ANALYZING FATIGUE DUE TO CYCLIC LOADING IN POLY(3-ALKYLTHIOPHENE)-THIN FILMS WITH THE WEAKLY INTERACTING H-AGGREGATE MODEL
Shang-Chun Chiang, Adam Printz, Darren Lipomi.
University of California, San Diego, La Jolla, CA.
Organic semiconductors are promising materials for applications that require mechanical compliance and robustness such as wearable and implantable biomedical devices and stretchable organic photovoltaics. However, even highly compliant devices experience failure when repetitively strained. This failure (or fatigue), which is likely due to disruption in the quantity and quality of polymer aggregates that dominate charge transport in poly(3-alkylthiophene)s, can be measured using UV-vis spectroscopy and the weakly interacting H-aggregate model.
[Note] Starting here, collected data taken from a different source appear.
(* ===== verification/GroupsSweep.v ===== *)
(** * GroupsSweep: the retention prune and the purge of deleted players

    Both handlers of the durable plane come to an end, change the tables only by
    expiries and purges, and leave nothing behind: no stale pending row that was not
    held by somebody else, and no row of a player whose tombstone is stamped. *)

From Stdlib Require Import Ascii.
From stdpp Require Import sorting pretty.
From S2P Require Import Prelude Text OpsApi Pg Purge Prune Directory Txn Groups GroupsActs GroupsSafety GroupsContract.
#[local] Open Scope Z_scope.

Section Prune.
Context `{PgUuid}.

Definition expires (d d' : GroupsDb) : Prop := ∃ l, does (CExpire l) d = Some d'.

Lemma stale_row_pending cutoff r : stale_row cutoff r = true ↔ is_pending r ∧ created_at r < cutoff.
Proof. unfold stale_row, is_pending. by rewrite andb_true_iff, bool_decide_eq_true, Z.ltb_lt. Qed.

(** Removing a batch is the cause [CExpire]. *)
Lemma removes_expires cutoff d d' :
  removes created_at (stale_row cutoff) PRUNE_BATCH memberships prune_batch d d' → expires d d'.
Proof.
  intros (w & busy & ->). eexists (stale_batch _ _ _ _ _ _ _).*1. simpl. rewrite check_run; [done|].
  destruct (stale_batch_spec created_at (stale_row cutoff) PRUNE_BATCH memberships w busy d) as (Hnd & Hin & _). split; [done|].
  apply Forall_forall. intros k ([k' r] & -> & Hk%Hin%stale_rows_elem)%list_elem_of_fmap. destruct Hk as (Hr & [Hp _]%stale_row_pending & _).
  unfold pending_at. simpl. by rewrite Hr.
Qed.

(** A fire of the retention prune ends; it changes the tables only by expiring
    pending rows older than the cutoff, each with its event, and no member's row; and
    unless its time budget ends it, the stale rows left are ones another transaction
    held at the time. *)
Theorem prune_correct cutoff busy elapsed d :
  ∃ d', prune_handler cutoff busy elapsed PRUNE_SCHEDULE_NAME d = Some d' ∧ rtc expires d d' ∧
    (∀ g u r, memberships d !! (g, u) = Some r → memberships d' !! (g, u) = None → is_pending r ∧ created_at r < cutoff) ∧
    ((∀ i, elapsed i = false) → ∀ g u r, memberships d' !! (g, u) = Some r → is_pending r → created_at r < cutoff →
       ∃ i, busy i (g, u) = true).
Proof.
  unfold prune_handler. destruct (prune_run created_at (stale_row cutoff) PRUNE_BATCH memberships prune_batch) with (busy := busy) (elapsed := elapsed) (d := d)
    as (d' & E & Hr & _ & Hg & Hc); [done|unfold PRUNE_BATCH; lia|].
  exists d'. split_and!.
  - done.
  - clear -Hr. induction Hr; [done|]. eapply rtc_l; [by eapply removes_expires|done].
  - intros g u r H1 H2. by eapply stale_row_pending, Hg.
  - intros He g u r Hk Hp Hlt. eapply Hc; [done|done|]. by apply stale_row_pending.
Qed.
End Prune.

Section Purge.
Context `{PgUuid}.

(** ** One group *)

Lemma cast_canonical {S} u (d : S) : canonical u → cast_uuid u d = (d, Ok u).
Proof. intros Hu. unfold cast_uuid, lift. rewrite Hu. done. Qed.

Lemma bind_run {S} l (d : S) : Forall (fun s => has_nul s = false) l → bind_text l d = (d, Ok ()).
Proof.
  intros Hl. unfold bind_text. replace (existsb has_nul l) with false; [done|]. symmetry.
  induction Hl as [|x l Hx _ IH]; [done|]. simpl. by rewrite Hx, IH.
Qed.

Lemma canonical_no_nul u : canonical u → has_nul u = false.
Proof. apply uuid_in_no_nul. Qed.

Lemma counts_run g d :
  canonical g → counts_tx g STATE_MEMBER ROLE_ADMIN d = (d, Ok (counts_of g STATE_MEMBER ROLE_ADMIN d)).
Proof.
  intros Hg. unfold counts_tx. rewrite (st_bind_run _ _ d d ()) by (apply bind_run; repeat constructor; by apply canonical_no_nul).
  by rewrite (st_bind_run _ _ d d g) by by apply cast_canonical.
Qed.

Lemma delete_membership_run g u d :
  canonical g → canonical u →
  delete_membership_tx g u d = match memberships d !! (g, u) with
    | Some r => (drop_row g u d, Ok (Some (state r, role r, g, u)))
    | None => (d, Ok None)
    end.
Proof.
  intros Hg Hu. unfold delete_membership_tx, or_missing.
  rewrite (st_bind_run _ _ d d ()) by (apply bind_run; repeat constructor; by apply canonical_no_nul).
  rewrite (st_bind_run _ _ d d g) by by apply cast_canonical. rewrite (st_bind_run _ _ d d u) by by apply cast_canonical.
  rewrite (st_bind_run _ _ d d (memberships d)) by done. by destruct (memberships d !! (g, u)).
Qed.

Lemma delete_group_run g d : canonical g → delete_group_tx g d = (without g d, Ok (players_of g d)).
Proof.
  intros Hg. unfold delete_group_tx. rewrite (st_bind_run _ _ d d ()) by (apply bind_run; repeat constructor; by apply canonical_no_nul).
  by rewrite (st_bind_run _ _ d d g) by by apply cast_canonical.
Qed.

Lemma counts_members g d : members (counts_of g STATE_MEMBER ROLE_ADMIN d) = Z.of_nat (count is_member g d).
Proof. unfold counts_of, count. simpl. f_equal. Qed.

Lemma counts_admins g d : admins (counts_of g STATE_MEMBER ROLE_ADMIN d) = Z.of_nat (count is_admin g d).
Proof. unfold counts_of, count. simpl. f_equal. Qed.

(** The purge of one group is the cause [CPurge], or nothing when the row is gone. *)
Lemma purge_one_group_run g u d :
  canonical g → canonical u →
  match memberships d !! (g, u) with
  | Some _ => ∃ d', purge_one_group g u d = (d', Ok ()) ∧ does (CPurge g u) d = Some d'
  | None => purge_one_group g u d = (d, Ok ())
  end.
Proof.
  intros Hg Hu. unfold purge_one_group. rewrite (st_bind_run _ _ _ _ _ (counts_run g d Hg)).
  pose proof (delete_membership_run g u d Hg Hu) as E. destruct (memberships d !! (g, u)) as [r|] eqn:Er;
    [|by rewrite (st_bind_run _ _ _ _ _ E)].
  rewrite (st_bind_run _ _ _ _ _ E). cbv beta iota. rewrite (st_bind_run _ _ _ (add_events [MemberLeft g u u REASON_ACCOUNT_DELETED] (drop_row g u d)) ()) by done.
  rewrite counts_members, counts_admins. simpl does. rewrite Er. cbn [mbind option_bind].
  match goal with |- ∃ d', (if ?b then _ else _) _ = _ ∧ _ => replace b with (bool_decide (is_member r ∧ (count is_member g d = 1%nat ∨ (role r = ROLE_ADMIN ∧ count is_admin g d = 1%nat)))) end.
  - destruct (bool_decide _).
    + rewrite (st_bind_run _ _ _ _ _ (delete_group_run g _ Hg)), emit_all_ok. eexists. split; [done|]. f_equal.
      unfold depart, without, add_events, drop_row, set_groups, set_memberships. simpl. by rewrite <- app_assoc.
    + eexists. split; [done|]. done.
  - apply eq_bool_prop_intro. rewrite bool_decide_spec, andb_True, orb_True, andb_True, !bool_decide_spec.
    rewrite !Is_true_true, !Z.eqb_eq, !(Nat2Z.inj_iff _ 1). by change (state r = STATE_MEMBER) with (is_member r).
Qed.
The polymer films were transferred to stretchable substrates, strained cyclically, and measured periodically to determine the quantity and quality of high-charge transport aggregates. Preliminary data showed a critical number of cycles dependent on the strain percentage before the destruction of polymer aggregates began to occur. Understanding the degradation mechanisms and loading limits of conjugated polymer films undergoing cyclic strain will inform scientists and engineers and allow for the intelligent design and selection of polymers for applications requiring repetitive strains such as portable and wearable stretchable or flexible electronic devices.